Ce que je regrette, c'est cette jeunesse livrée à elle-même. On a combattu pour que nos enfants vivent mieux et non pas pour qu'une partie de notre jeunesse se fasse hara-kiri en empruntant des planches pour traverser la mer et quitter ce pays. Cela me bouleverse. On peut peut-être s'accommoder de tout le reste, mais cela est un drame, parce qu'on n'a pas écouté cette jeunesse. On ne l'a pas préparée. C'est une jeunesse intelligente qui veut arriver, qui veut sa part, sa place dans cette Algérie. C'est une fuite en avant dramatique. A mon époque, il y avait des modèles auxquels on s'identifiait. Actuellement, c'est le règne de la débrouille et du trabendo, faute de mieux, érigés en modèles de conduite. » Ghania ne veut pas parler de liberté, ce beau mot qui ne veut rien dire, si les esprits et les hommes sont enchaînés par les vicissitudes de la vie.

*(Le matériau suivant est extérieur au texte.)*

Lemma alias_loop_inl places lang place_type aliases :
  forall language_places e,
    alias_loop lang place_type language_places aliases = inl e ->
    missing_key places e.
Proof.
  induction aliases as [|a aliases IH]; intros lp e; [done|].
  rewrite alias_loop_unfold.
  destruct (alias_bucket_key lang a) as [e'|key] eqn:Hkey.
  - intros [= <-].
    apply alias_bucket_key_inl in Hkey as (code & -> & Hcode). exact Hcode.
  - apply IH.
Qed.

Lemma place_loop_body_inl self postcode_language st entry e :
  place_loop_body self postcode_language st entry = inl e ->
  missing_key (places self) e.
Proof.
  unfold place_loop_body.
  destruct (negb (st_have_default_language st)
            && negb (String.eqb (place_language entry.2)
                                postcode_language)).
  - unfold subscript.
    destruct (language_codes !! place_language entry.2) as [l|] eqn:Hl;
      cbn [mbind raise_bind mret raise_ret]; [|by intros [= <-]].
    destruct (place_types !! place_type entry.2) as [pt|] eqn:Hpt;
      cbn [mbind raise_bind]; [|by intros [= <-]].
    destruct (alias_loop _ pt _ _) as [e'|lp'] eqn:Hloop; [|done].
    intros [= <-]. by eapply alias_loop_inl.
  - cbn [mbind raise_bind mret raise_ret]. unfold subscript.
    destruct (place_types !! place_type entry.2) as [pt|] eqn:Hpt;
      cbn [mbind raise_bind]; [|by intros [= <-]].
    destruct (alias_loop _ pt _ _) as [e'|lp'] eqn:Hloop; [|done].
    intros [= <-]. by eapply alias_loop_inl.
Qed.

Lemma place_loop_inl self postcode_language place_hierarchy :
  forall st e,
    place_loop self postcode_language st place_hierarchy = inl e ->
    missing_key (places self) e.
Proof.
  induction place_hierarchy as [|entry rest IH]; intros st e; [done|].
  rewrite place_loop_unfold.
  destruct (place_loop_body self postcode_language st entry)
    as [e'|st1] eqn:Hbody.
  - intros [= <-]. by eapply place_loop_body_inl.
  - apply IH.
Qed.

Lemma collect_inl fuel self row e :
  collect fuel self row = Some (inl e) -> missing_key (places self) e.
Proof.
  unfold collect, subscript.
  destruct (language_codes !! pc_language row) as [language|] eqn:Hl;
    [|by intros [= <-]].
  destruct (get_place_hierarchy fuel (places self) (pc_parent_id row))
    as [[e'|place_hierarchy]|] eqn:Hwalk; [| |done].
  - intros [= <-].
    apply get_place_hierarchy_inl in Hwalk as (missing & -> & Hm). exact Hm.
  - destruct (place_loop self (pc_language row) _ place_hierarchy)
      as [e'|st] eqn:Hloop; [|done].
    cbn [mbind raise_bind]. intros [= <-]. by eapply place_loop_inl.
Qed.

End CollectErrors.

Section StockFacts.
Import Store Indexer Walker Aggregator Generator.

Lemma add_name_stocked (d : gmap category (gset string)) k name :
  (forall c names, d !! c = Some names -> exists n, n ∈ names) ->
  forall c names,
    add_name d k name !! c = Some names -> exists n, n ∈ names.
Proof.
  intros Hd c names. rewrite add_name_lookup.
  case_decide; [|by apply Hd].
  intros [= <-]. exists name. apply elem_of_union. right.
  by apply elem_of_singleton.
Qed.

Lemma well_stocked_add language_places key place_type name :
  well_stocked language_places ->
  well_stocked (add_language_name language_places key place_type name).
Proof.
  intros [Hnone Hsets]. unfold add_language_name. split.
  - rewrite lookup_insert. case_decide; eauto.
  - intros key' bucket c names. rewrite lookup_insert.
    case_decide; [|by apply Hsets].
    intros [= <-]. apply add_name_stocked.
    intros c' names' (b & Hb & Hc)%lookup_default_bucket. by eapply Hsets.
Qed.

Lemma alias_loop_well_stocked lang place_type aliases :
  forall language_places language_places',
    well_stocked language_places ->
    alias_loop lang place_type language_places aliases
      = inr language_places' ->
    well_stocked language_places'.
Proof.
  induction aliases as [|a aliases IH]; intros lp lp' Hlp.
  - by intros [= <-].
  - rewrite alias_loop_unfold.
    destruct (alias_bucket_key lang a) as [e|key]; [done|].
    apply IH. by apply well_stocked_add.
Qed.

Lemma place_loop_well_stocked self postcode_language place_hierarchy :
  forall st st',
    well_stocked (st_language_places st) ->
    place_loop self postcode_language st place_hierarchy = inr st' ->
    well_stocked (st_language_places st').
Proof.
  induction place_hierarchy as [|entry rest IH]; intros st st' Hst.
  - by intros [= <-].
  - rewrite place_loop_unfold.
    destruct (place_loop_body self postcode_language st entry)
      as [e|st1] eqn:Hbody; [done|].
    apply place_loop_body_inr in Hbody as (pt & _ & _ & Haliases).
    apply IH. eapply alias_loop_well_stocked; [|exact Haliases].
    by apply well_stocked_add.
Qed.

Lemma collect_well_stocked fuel self row agg :
  collect fuel self row = Some (inr agg) ->
  well_stocked (agg_language_places agg).
Proof.
  intros (h & st & language & _ & Hloop & _ & ->)%collect_inr_loop.
  eapply place_loop_well_stocked; [|exact Hloop].
  cbn [st_language_places]. split.
  - rewrite lookup_singleton_eq. eauto.
  - intros key bucket c names [_ <-]%lookup_singleton_Some.
    by rewrite lookup_empty.
Qed.

Lemma product_inhabited {A} (pools : list (list A)) :
  Forall (fun pool => exists x, x ∈ pool) pools ->
  exists t, t ∈ product pools.
Proof.
  induction 1 as [|pool pools [x Hx] _ [t Ht]]; cbn [product].
  - exists []. left.
  - exists (x :: t). apply list_elem_of_bind. exists x. split; [|done].
    apply list_elem_of_bind. exists t. split; [left|done].
Qed.

Variable localized_name : string -> option string -> option string.
Variable alpha3_code : string -> option string.
Variable template_language_matters : string -> option string -> bool.
Variable format_address :
  gmap category string -> string -> option string -> bool -> option string.
Variable dropout_components :
  gmap category string -> string -> gmap category string.
(** * Multi-Agent Nexus: the setup script's supervision core

    A shallow embedding of [scripts/setup.py]: the heartbeat start-up with
    its PID-file clean-up, the heartbeat loop, the launch of the monitors
    and the main sequence that composes them.

    The script is effectful Python.  It is modelled in a state-and-exception
    monad over a [World] (the working directory, the operator's pending
    input and the trace of effects performed so far) and a read-only [Env]
    (what the host answers: [platform.system()], [shutil.which], whether a
    command can be spawned and how it exits, whether a signal is delivered).

    What can fail in the model is what can fail in the script at the calls
    it makes: spawning a command ([subprocess.run] and [subprocess.Popen]
    raise an [OSError] when the program cannot be executed), a command's
    exit status, [os.kill] (which raises when the signal is not delivered
    and ends the script itself when the signal reaches its own process),
    opening a path that is not a regular file, opening a file for writing
    where that is refused, [os.chmod] where that is refused, [int] on text
    that is no integer or has more digits than [int] converts, [os.remove]
    of an absent path, [os.makedirs] onto a regular file and [input] at end
    of input.  Printing, starting a thread and [atexit.register] are taken
    to succeed.  File contents and operator input are ASCII text. *)

From stdpp Require Import gmap strings list fin_maps.
From Stdlib Require Import ZArith Ascii String.

Local Open Scope string_scope.
Local Open Scope Z_scope.

(** ** Python values the script relies on *)

Module Py.

(** The exception classes the script can meet.  [OSError] stands for its
    subclasses too ([FileNotFoundError], [PermissionError],
    [ProcessLookupError], [FileExistsError], [IsADirectoryError]).
    [Terminated] is no exception: it marks a run that ended because a
    signal ended the script's own process, which no [except] clause
    sees. *)
Inductive exn : Type :=
| OSError
| CalledProcessError
| ValueError
| EOFError
| Terminated.

Definition is_terminated (e : exn) : bool :=
  match e with
  | Terminated => true
  | _ => false
  end.

Inductive result (A : Type) : Type :=
| Ok (a : A)
| Raise (e : exn).
Arguments Ok {A} a.
Arguments Raise {A} e.

(** Characters that are spelled by their code rather than inside a
    string literal. *)
Definition dquote : string := String (ascii_of_nat 34) "".
Definition esc : string := String (ascii_of_nat 27) "".
Definition newline : string := String (ascii_of_nat 10) "".
Definition backslash : string := String (ascii_of_nat 92) "".

(** [str.isspace] on ASCII. *)
Definition is_space (c : ascii) : bool :=
  let n := nat_of_ascii c in
  ((9 <=? n)%nat && (n <=? 13)%nat) || ((28 <=? n)%nat && (n <=? 32)%nat).

Fixpoint lstrip (s : string) : string :=
  match s with
  | String c s' => if is_space c then lstrip s' else s
  | EmptyString => EmptyString
  end.

(** [rstrip] keeps a character when it is no space or when something
    that is kept follows it. *)
Fixpoint rstrip (s : string) : string :=
  match s with
  | String c s' =>
      match rstrip s' with
      | EmptyString => if is_space c then EmptyString else String c EmptyString
      | r => String c r
      end
  | EmptyString => EmptyString
  end.

(** [str.strip()] *)
Definition strip (s : string) : string := rstrip (lstrip s).

Definition is_digit (c : ascii) : bool :=
  let n := nat_of_ascii c in (48 <=? n)%nat && (n <=? 57)%nat.

Definition digit_value (c : ascii) : Z := Z.of_nat (nat_of_ascii c) - 48.

(** Decimal digits with single underscores allowed between digits, as
    [int] accepts them. *)
Fixpoint parse_digits (s : string) (acc : Z) (after_digit : bool) : option Z :=
  match s with
  | EmptyString => if after_digit then Some acc else None
  | String c s' =>
      if is_digit c then parse_digits s' (10 * acc + digit_value c) true
      else if Ascii.eqb c "_"%char
           then (if after_digit then parse_digits s' acc false else None)
           else None
  end.

(** The digit characters of [s]; underscores do not count. *)
Fixpoint digit_count (s : string) : nat :=
  match s with
  | EmptyString => O
  | String c s' => if is_digit c then S (digit_count s') else digit_count s'
  end.

(** [sys.int_info.default_max_str_digits]: [int] refuses a decimal string
    with more digit characters than this (leading zeros count, the sign,
    underscores and white space do not). *)
Definition max_str_digits : nat := 4300.

Definition int_of_digits (d : string) : result Z :=
  match parse_digits d 0 false with
  | Some n =>
      if (digit_count d <=? max_str_digits)%nat then Ok n
      else Raise ValueError
  | None => Raise ValueError
  end.

(** [int(s)] in base ten: surrounding white space, an optional sign, then
    digits.  [Raise ValueError] for anything else. *)
Definition int (s : string) : result Z :=
  match strip s with
  | String "-"%char d =>
      match int_of_digits d with
      | Ok n => Ok (- n)
      | Raise e => Raise e
      end
  | String "+"%char d => int_of_digits d
  | d => int_of_digits d
  end.

(** Truth value of what [shutil.which] returns: [None] and the empty
    string are false. *)
Definition truthy (o : option string) : bool :=
  match o with
  | Some EmptyString => false
  | Some _ => true
  | None => false
  end.

(** [sep.join(l)] *)
Fixpoint join (sep : string) (l : list string) : string :=
  match l with
  | [] => ""
  | [x] => x
  | x :: rest => x ++ sep ++ join sep rest
  end.

End Py.

Import Py.

(** ** The host and the working directory *)

(** How a spawned command ends: it runs and exits with a status, or it
    cannot be started at all (the program is missing or not executable). *)
Inductive outcome : Type :=
| Exited (code : Z)
| NotStarted.

(** What the host answers.  [spawn], [signal_ok], [writable] and
    [chmod_ok] take the logical time of the call (the number of effects
    performed before it), so that the same call may succeed at one time and
    fail at another. *)
Record Env : Type := {
  system : string;                       (* platform.system() *)
  environ : list string;                 (* names set in os.environ *)
  isatty : bool;                         (* sys.stdout.isatty() *)
  which : string -> option string;       (* shutil.which *)
  spawn : nat -> list string -> outcome; (* executing an argv *)
  signal_ok : nat -> Z -> bool;          (* os.kill(pid, SIGTERM) delivers *)
  getpid : Z;                            (* os.getpid() *)
  getpgrp : Z;                           (* os.getpgrp() *)
  writable : nat -> string -> bool;      (* open(path, "w") is allowed *)
  chmod_ok : nat -> string -> bool;      (* os.chmod(path, mode) is allowed *)
  glob_scripts : list string             (* Path("scripts").glob("*.sh") *)
}.

(** The effects of the script, in the order it performs them. *)
Inductive event : Type :=
| EvPrint (line : string)
| EvInput (prompt : string)
| EvRun (argv : list string) (quiet_out quiet_err check : bool)
| EvPopen (argv : list string) (shell quiet : bool)
| EvKill (pid : Z)
| EvRemove (path : string)
| EvCreate (path : string) (content : string)
| EvMakedirs (path : string)
| EvChmod (path : string) (mode : Z)
| EvSleep (seconds : Z)
| EvThread (daemon : bool) (target : string) (agent_id : string)
| EvAtexit (message : string).

Record World : Type := {
  files : gmap string string;   (* regular files: path to text content *)
  dirs : gset string;           (* directories *)
  stdin : list string;          (* lines the operator will type *)
  trace : list event            (* effects so far, oldest first *)
}.

Definition M (A : Type) : Type := World -> result A * World.

Definition ret {A : Type} (a : A) : M A := fun w => (Ok a, w).

Definition raise {A : Type} (e : exn) : M A := fun w => (Raise e, w).

Definition bind {A B : Type} (m : M A) (k : A -> M B) : M B :=
  fun w =>
    match m w with
    | (Ok a, w') => k a w'
    | (Raise e, w') => (Raise e, w')
    end.

Notation "x <- m ;; k" := (bind m (fun x => k))
  (at level 100, m at next level, right associativity).
Notation "m ;;; k" := (bind m (fun _ => k))
  (at level 100, right associativity).

(** [try: body except: handler] with a bare [except], which catches every
    exception.  The effects [body] performed before raising stay.  A run
    that ended with the script's process is not resumed. *)
Definition try_except {A : Type} (body : M A) (handler : M A) : M A :=
  fun w =>
    match body w with
    | (Ok a, w') => (Ok a, w')
    | (Raise e, w') => if is_terminated e then (Raise e, w') else handler w'
    end.

(** [try: body except cls: handler]: other exceptions pass through. *)
Definition try_except_only {A : Type} (cls : exn -> bool)
    (body : M A) (handler : M A) : M A :=
  fun w =>
    match body w with
    | (Ok a, w') => (Ok a, w')
    | (Raise e, w') => if cls e then handler w' else (Raise e, w')
    end.

Definition pass : M unit := ret tt.

Definition lift {A : Type} (r : result A) : M A := fun w => (r, w).

Definition emit (e : event) : M unit :=
  fun w => (Ok tt, {| files := files w; dirs := dirs w; stdin := stdin w;
                      trace := (trace w ++ [e])%list |}).

Definition now : M nat := fun w => (Ok (List.length (trace w)), w).

Fixpoint for_each {A : Type} (l : list A) (body : A -> M unit) : M unit :=
  match l with
  | [] => ret tt
  | x :: rest => body x ;;; for_each rest body
  end.

(** *** Primitive effects *)

Definition print (line : string) : M unit := emit (EvPrint line).

(** [input(prompt)]: the next line the operator types, [EOFError] when
    there is none. *)
Definition input (prompt : string) : M string :=
  emit (EvInput prompt) ;;;
  fun w =>
    match stdin w with
    | line :: rest =>
        (Ok line, {| files := files w; dirs := dirs w; stdin := rest;
                     trace := trace w |})
    | [] => (Raise EOFError, w)
    end.

(** [subprocess.run(argv, ...)]: raises [OSError] when the program cannot
    be started; with [check=True] raises [CalledProcessError] on a non-zero
    exit status; otherwise returns the status. *)
Definition subprocess_run (env : Env) (argv : list string)
    (quiet_out quiet_err check : bool) : M Z :=
  t <- now ;;
  emit (EvRun argv quiet_out quiet_err check) ;;;
  match spawn env t argv with
  | NotStarted => raise OSError
  | Exited code =>
      if check && negb (code =? 0) then raise CalledProcessError else ret code
  end.

(** [subprocess.Popen(argv, ...)]: starts the program and does not wait. *)
Definition subprocess_Popen (env : Env) (argv : list string)
    (shell quiet : bool) : M unit :=
  t <- now ;;
  emit (EvPopen argv shell quiet) ;;;
  match spawn env t argv with
  | NotStarted => raise OSError
  | Exited _ => ret tt
  end.

(** [os.path.exists] *)
Definition path_exists (path : string) : M bool :=
  fun w => (Ok (bool_decide (is_Some (files w !! path))
                || bool_decide (path ∈ dirs w)), w).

« Lorsqu'il y aura la justice pour tout le monde, et lorsqu'on pourra s'exprimer sans danger et sans risque, là on pourra longuement disserter sur ce vocable. » Quant à la démocratie, elle estime que c'est une culture à laquelle il faut se préparer de longue date. « Ce n'est pas du jour au lendemain qu'on devient démocrate. C'est toute une formation de l'esprit. Basée sur le respect mutuel, sur la tolérance et sur l'acceptation de l'autre. » Depuis l'indépendance, Ghania s'est rarement livrée, préférant ne pas s'exposer aux médias. Elle s'est occupée de sa famille, de ses enfants et de son époux, Abdelkader. « J'ai la chance d'avoir un mari pareil. Nous partageons les mêmes convictions. Lui aussi a commencé très jeune la lutte pour ensuite activer avec le regretté Amara Rachid. Après l'indépendance et jusqu'à maintenant il s'occupe à fond pour aider la jeunesse…
Parcours
Issue d'une famille nombreuse et modeste, Ghania Belgaïd-Drif est née en 1937 à La Casbah d'Alger. Comme toutes les filles de son âge, elle a fréquenté l'école de son quartier à la rue Bencheneb. Son éveil à la conscience nationale s'est fait très tôt, puisqu'elle a côtoyé la politique chez les Abdelhamid, ses voisins et auprès de sa famille. Elle s'engage résolument dans la révolution et est arrêtée, torturée et incarcérée dans plusieurs prisons d'Algérie et de France, au même titre que ses « sœurs » combattantes. Elle sera condamnée aux travaux forcés à perpétuité. A l'indépendance, elle se retire chez elle et se consacre à sa petite famille. Elle se dit peinée par la situation vécue par la jeunesse algérienne, délaissée et qui se fait hara-kiri en fuyant le pays dans des embarcations sommaires.